Certainly, Harbour has his supporters. Chris Wells, an art and ecology instructor at EcoVersity for several years who is in charge of the All Species Project at the school on April 21, points out, "There are lots of ways to run organizations. You could say some people wear too many hats. But when [Harwood] died, she handed the school over to a person who, in my opinion, has done great stuff."
Harbour points to the financial support Prajna has given-and, he says, will continue to give-EcoVersity as a sign of the foundation's commitment (approximately $170,000 last year and the year before). He also adds that since Harwood died, the school has gone from only three part-time employees to a full-time staff.
Moreover, Harbour asserts, "Fiz' vision was that at some point the school would be self-sustaining. No question about it," he says.
As such, Harbour says the school is moving forward. But it's doing so without many of the people who were there in the beginning.

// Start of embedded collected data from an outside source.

(** ** src/config_manager.py: dotted keys *)

Module ConfigManager.

(** A JSON value as [json.load] gives it; a dictionary keeps its keys in
    insertion order. *)
#[warnings="-register-all"] Inductive json :=
| JNull
| JBool (b : bool)
| JNum (n : Z)
| JStr (s : string)
| JList (l : list json)
| JDict (d : list (string * json)).

(** The value is a dictionary. *)
Definition is_dict (v : json) : bool :=
  match v with
  | JDict _ => true
  | _ => false
  end.

(** [key.split('.')] *)
Fixpoint split_dot (s : string) : list string :=
  match s with
  | EmptyString => [EmptyString]
  | String c s' =>
      if Ascii.eqb c "." then EmptyString :: split_dot s'
      else match split_dot s' with
           | [] => [String c EmptyString]
           | k :: keys => String c k :: keys
           end
  end.

Fixpoint dict_get (k : string) (d : list (string * json)) : option json :=
  match d with
  | [] => None
  | (k', v) :: d' => if String.eqb k' k then Some v else dict_get k d'
  end.

(** [d[k] = v]: an existing key keeps its place, a new one goes last. *)
Fixpoint dict_set (k : string) (v : json) (d : list (string * json))
    : list (string * json) :=
  match d with
  | [] => [(k, v)]
  | (k', v') :: d' =>
      if String.eqb k' k then (k, v) :: d' else (k', v') :: dict_set k v d'
  end.

(** [value[k]] for a string [k]: [None] stands for the [KeyError] of a
    dictionary without the key and for the [TypeError] of a value that is
    not a dictionary. *)
Definition subscript (value : json) (k : string) : option json :=
  match value with
  | JDict d => dict_get k d
  | _ => None
  end.

(** The loop of [get]. *)
Fixpoint walk (keys : list string) (value : json) : option json :=
  match keys with
  | [] => Some value
  | k :: keys' =>
      match subscript value k with
      | Some v => walk keys' v
      | None => None
      end
  end.

Definition get (config : json) (key : string) (default : json) : json :=
  match walk (split_dot key) config with
  | Some value => value
  | None => default
  end.

(** The loop and the final assignment of [update], on the value the
    local variable [config] points to; the answer is that value after the
    assignment, or [None] when a [TypeError] is raised. Everything that
    is not a dictionary raises: the membership test itself on a number,
    a boolean or [null], the assignment or the subscript with a string
    on a list or a string. Dictionaries are only created below the last
    existing one, so nothing has been changed when the error is raised. *)
Fixpoint update_at (keys : list string) (value : json) (config : json)
    : option json :=
  match config, keys with
  | JDict d, [k] => Some (JDict (dict_set k value d))
  | JDict d, k :: keys' =>
      let child :=
        match dict_get k d with
        | Some v => v
        | None => JDict []
        end in
      match update_at keys' value child with
      | Some child' => Some (JDict (dict_set k child' d))
      | None => None
      end
  | _, _ => None
  end.

Definition update (config : json) (key : string) (value : json) : option json :=
  update_at (split_dot key) value config.

End ConfigManager.

(** ** Concrete worlds for the examples *)

Module Demo.

(** Day 100 on the clock, every external service answering well; [int]
    reads ASCII digits, and the [schedule] library registers a job for a
    positive number of hours and raises on a negative one. *)
Definition env0 : env :=
  Env (fun w => Z.of_nat (length (w_trace w)) * 1000000)%Z
      (fun _ => 100 * BackupManager.day)%Z
      (fun _ => "20240410_020000")
      (fun _ => Ret true)
      (fun _ _ _ => Some (0, 2048, "")%Z)
      (fun _ _ _ => Ret (0%Z, ""))
      (fun _ _ => Some 512%Z)
      (fun _ _ => Ret tt)
      (fun _ _ => Ret tt)
      (fun _ _ => Ret tt)
      (fun _ => true)
      PyStr.ascii_int
      (fun hours =>
         if (0 <? hours)%Z then Registers
         else RaisesOther (Exn "OverflowError" "date value out of range")).

Definition backup_cfg : BackupManager.config :=
  BackupManager.Config "./backups" true 30 10.

Definition artifact (age_days : Z) (locked : bool) : file :=
  File ((100 - age_days) * BackupManager.day) 1024 (GzStream 4096 true) locked.

(** Two artifacts past the retention age; the newer one cannot be deleted. *)
Definition two_expired : world :=
  World [ ("./backups/db1_full_20240220_020000.sql.gz", artifact 50 true);
          ("./backups/db1_full_20240210_020000.sql.gz", artifact 60 false) ]
        [].

(** The scenario of the specification: one artifact 40 days old and eleven
    recent ones, with [retention_days = 30] and [max_backups = 10]. *)
Definition twelve : world :=
  World [ ("./backups/db1_full_20240101_0000.sql.gz", artifact 40 false);
          ("./backups/db1_full_20240330_0000.sql.gz", artifact 11 false);
          ("./backups/db1_full_20240331_0000.sql.gz", artifact 10 false);
          ("./backups/db1_full_20240401_0000.sql.gz", artifact 9 false);
          ("./backups/db1_full_20240402_0000.sql.gz", artifact 8 false);
          ("./backups/db1_full_20240403_0000.sql.gz", artifact 7 false);
          ("./backups/db1_full_20240404_0000.sql.gz", artifact 6 false);
          ("./backups/db1_full_20240405_0000.sql.gz", artifact 5 false);
          ("./backups/db1_full_20240406_0000.sql.gz", artifact 4 false);
          ("./backups/db1_full_20240407_0000.sql.gz", artifact 3 false);
          ("./backups/db1_full_20240408_0000.sql.gz", artifact 2 false);
          ("./backups/db1_full_20240409_0000.sql.gz", artifact 1 false) ]
        [].

(** As [env0], but the [mysql] client exits with status 1. *)
Definition env_restore_fails : env :=
  Env (time_time env0) (datetime_now env0) (strftime_now env0)
      (mysql_connect env0) (mysqldump env0)
      (fun _ _ _ => Ret (1%Z, "ERROR 1045 (28000): Access denied"))
      (gzip_write env0) (ftp_transfer env0) (sftp_transfer env0)
      (gdrive_transfer env0) (schedule_at_ok env0)
      (python_int env0) (schedule_every_hours env0).

(** As [env0], but the FTP server refuses the connection. *)
Definition env_ftp_down : env :=
  Env (time_time env0) (datetime_now env0) (strftime_now env0)
      (mysql_connect env0) (mysqldump env0) (mysql_restore env0)
      (gzip_write env0)
      (fun _ _ =>
         Raise (Exn "ConnectionRefusedError" "[Errno 111] Connection refused"))
      (sftp_transfer env0) (gdrive_transfer env0) (schedule_at_ok env0)
      (python_int env0) (schedule_every_hours env0).

(** As [env0], but the database server cannot be reached. *)
Definition env_db_down : env :=
  Env (time_time env0) (datetime_now env0) (strftime_now env0)
      (fun _ => Ret false) (mysqldump env0) (mysql_restore env0)
      (gzip_write env0) (ftp_transfer env0) (sftp_transfer env0)
      (gdrive_transfer env0) (schedule_at_ok env0)
      (python_int env0) (schedule_every_hours env0).

Definition orchestrator_cfg : BackupOrchestrator.config :=
  BackupOrchestrator.Config ["db1"; "db2"] backup_cfg
    (StorageHandler.Config true true true) None.

(** A scheduler for a daily backup at 02:00, started. *)
Definition started : BackupScheduler.system :=
  BackupScheduler.System
    (snd (BackupScheduler.start env0 (BackupScheduler.init true "02:00" "daily")))
    [].

(** One good compressed artifact. *)
Definition one_artifact : world :=
  World [ ("./backups/db1_full_20240409_020000.sql.gz", artifact 1 false) ] [].

(** A gzip file cut short: its first bytes decode, its end-of-stream
    marker is missing. *)
Definition truncated : world :=
  World [ ("./backups/db1_full_20240409_020000.sql.gz",
           File (99 * BackupManager.day) 700 (GzStream 4096 false) false) ] [].

(** An empty file, as [touch] leaves it. *)
Definition empty_file : world :=
  World [ ("./backups/empty.sql.gz", File 0 0 NotGzip false) ] [].

(** The artifacts of two databases, the name of one beginning with the
    name of the other. *)
Definition two_databases : world :=
  World [ ("./backups/shop_full_20240409_020000.sql.gz", artifact 1 false);
          ("./backups/shop_archive_full_20240408_020000.sql.gz", artifact 2 false) ]
        [].

(** As [env0], but [mysqldump] exits with status 2 and writes nothing. *)
Definition env_dump_fails : env :=
  Env (time_time env0) (datetime_now env0) (strftime_now env0)
      (mysql_connect env0)
      (fun _ _ _ =>
         Some (2, 0, "mysqldump: Got error: 1049: Unknown database")%Z)
      (mysql_restore env0) (gzip_write env0) (ftp_transfer env0)
      (sftp_transfer env0) (gdrive_transfer env0) (schedule_at_ok env0)
      (python_int env0) (schedule_every_hours env0).

(** As [env0], but the [schedule] library checks the time of day: two
    digits, a colon, two digits, hours below 24 and minutes below 60. *)
Definition env_strict_clock : env :=
  Env (time_time env0) (datetime_now env0) (strftime_now env0)
      (mysql_connect env0) (mysqldump env0) (mysql_restore env0)
      (gzip_write env0) (ftp_transfer env0) (sftp_transfer env0)
      (gdrive_transfer env0)
      (fun t =>
         match t with
         | String h1 (String h2 (String ":" (String m1 (String m2 ""))))%string =>
             match PyStr.ascii_int (String h1 (String h2 "")),
                   PyStr.ascii_int (String m1 (String m2 "")) with
             | Some h, Some m =>
                 (0 <=? h)%Z && (h <? 24)%Z && (0 <=? m)%Z && (m <? 60)%Z
             | _, _ => false
             end
         | _ => false
         end)
      (python_int env0) (schedule_every_hours env0).

(** An orchestrator whose scheduler, daily at 02:00, is running. *)
Definition running_orchestrator : SchedulerControl.orchestrator :=
  SchedulerControl.Orchestrator
    (Some (SchedulerControl.Settings (Some true) (Some "02:00") (Some "daily")))
    (snd (BackupScheduler.start env0 (BackupScheduler.init true "02:00" "daily")))
    (Some (SchedulerControl.Settings (Some true) (Some "02:00") (Some "daily")))
    [].

(** A Drive folder of three backups, newest first, and a service that
    refuses to delete the second of them. *)
Definition folder : GoogleDriveFolder.drive :=
  GoogleDriveFolder.Drive
    [ GoogleDriveFolder.RemoteFile "id3" "db1_full_20240410_020000.sql.gz"
        (Some "512") (Some "2024-04-10T02:00:05Z") (Some "2024-04-10T02:00:05Z");
      GoogleDriveFolder.RemoteFile "id2" "db1_full_20240409_020000.sql.gz"
        (Some "510") (Some "2024-04-09T02:00:05Z") (Some "2024-04-09T02:00:05Z");
      GoogleDriveFolder.RemoteFile "id1" "db1_full_20240408_020000.sql.gz"
        (Some "508") (Some "2024-04-08T02:00:05Z") (Some "2024-04-08T02:00:05Z") ]
    [].

Definition drive_service : GoogleDriveFolder.service :=
  GoogleDriveFolder.Service
    (fun _ => None)
    (fun _ file_id =>
       if String.eqb file_id "id2"
       then Some (Exn "HttpError" "403 insufficientFilePermissions")
       else None).

(** Three Telegram chats; the second has blocked the bot. *)
Definition telegram : NotificationService.telegram_config :=
  NotificationService.TelegramConfig (Some "123456:token") ["1001"; "1002"; "1003"].

Definition poster_second_blocked : NotificationService.poster :=
  fun _ chat_id =>
    if String.eqb chat_id "1002"
    then Ret (403%Z, "Forbidden: bot was blocked by the user")
    else Ret (200%Z, "ok").

(** The network goes down at the second request. *)
Definition poster_network_down : NotificationService.poster :=
  fun i _ =>
    if Nat.eqb i 1
    then Raise (Exn "ConnectionError" "Max retries exceeded")
    else Ret (200%Z, "ok").

(** A dump as [mysqldump] leaves it, not yet compressed. *)
Definition one_dump : world :=
  World [ ("./backups/db1_full_20240410_020000.sql",
           File (100 * BackupManager.day) 2048 NotGzip false) ] [].

End Demo.

(** ** The wording of the specification, for comparison *)

(** The cadence grammar, as the code reads the [backup_interval] setting:
    [daily], [hourly], [<N>hours] with [N] a text [int] reads, [weekly]. *)
Definition recognized (E : env) (interval : string) : bool :=
  String.eqb interval "daily" || String.eqb interval "hourly" ||
  (PyStr.endswith interval "hours" &&
   bool_decide (is_Some (python_int E (PyStr.replace interval "hours" "")))) ||
  String.eqb interval "weekly".


(** ** Strings, paths and the file system *)

Lemma prefix_drop (a p : string) :
  String.prefix a p = true → a +:+ PyStr.drop (String.length a) p = p.
Proof.
  revert p. induction a as [|c a IH]; intros [|c' p] H; simpl in *; try done.
  destruct (Ascii.ascii_dec c c') as [->|Hne]; [|done].
  change (String c' (a +:+ PyStr.drop (String.length a) p) = String c' p).
  f_equal. auto.
Qed.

They, in turn, want to start their own school.
On Feb. 19, at the downtown public library, many of EcoVersity's former employees met to discuss the future of ecological education in Santa Fe. According to Pittman, "The new school is happening." Even if they are reinventing the wheel, organizers say they have already secured sites for the new school's first class (also beekeeping) to be offered in March.
Organizers say the new school aims to bring back the Earth-Based Vocations program, either at a school in Yepache, Mexico, in Carbondale, Colo., or at a private college in Santa Fe.
Harbour is aware of the movement to start a new school, and rather than criticize it, he uses the opportunity to buck up those who will remain at EcoVersity. "The people who stay are no less passionate than the people that are taking their vision and programs elsewhere. And we're proud to have propagated that," he adds. "That's not necessarily a bad thing at all."
Looking further into the future, Harbour sounds determined to persevere. "We're going to respond to the needs of environmentalism, but we also want to interface with other disciplines too." He adds that the school should concentrate on attracting "not only
more people, but a greater diversity of people. I'd like to see more students there with Spanish surnames," he says.
And even some of Harbour's critics agree EcoVersity will survive. "New people will come forward," Cole predicts, even
For now, the school seems adrift. For the upcoming spring semester, there's still no formal course schedule, and clicking on the Web site's "Faculty and Instructors" link brings up only a blank page.
Perhaps the only constant at EcoVersity these days is the presence of Sabbath, the black cat, who mills about as Mexican men in hard hats push wheelbarrows from one spot to the next.
On a recent trip to the campus, Sabbath sat on the ground only a few feet away from an upright ladder. She eyed the space underneath the ladder as if she might disregard all those silly superstitions. Eventually she got up, turned around and walked away.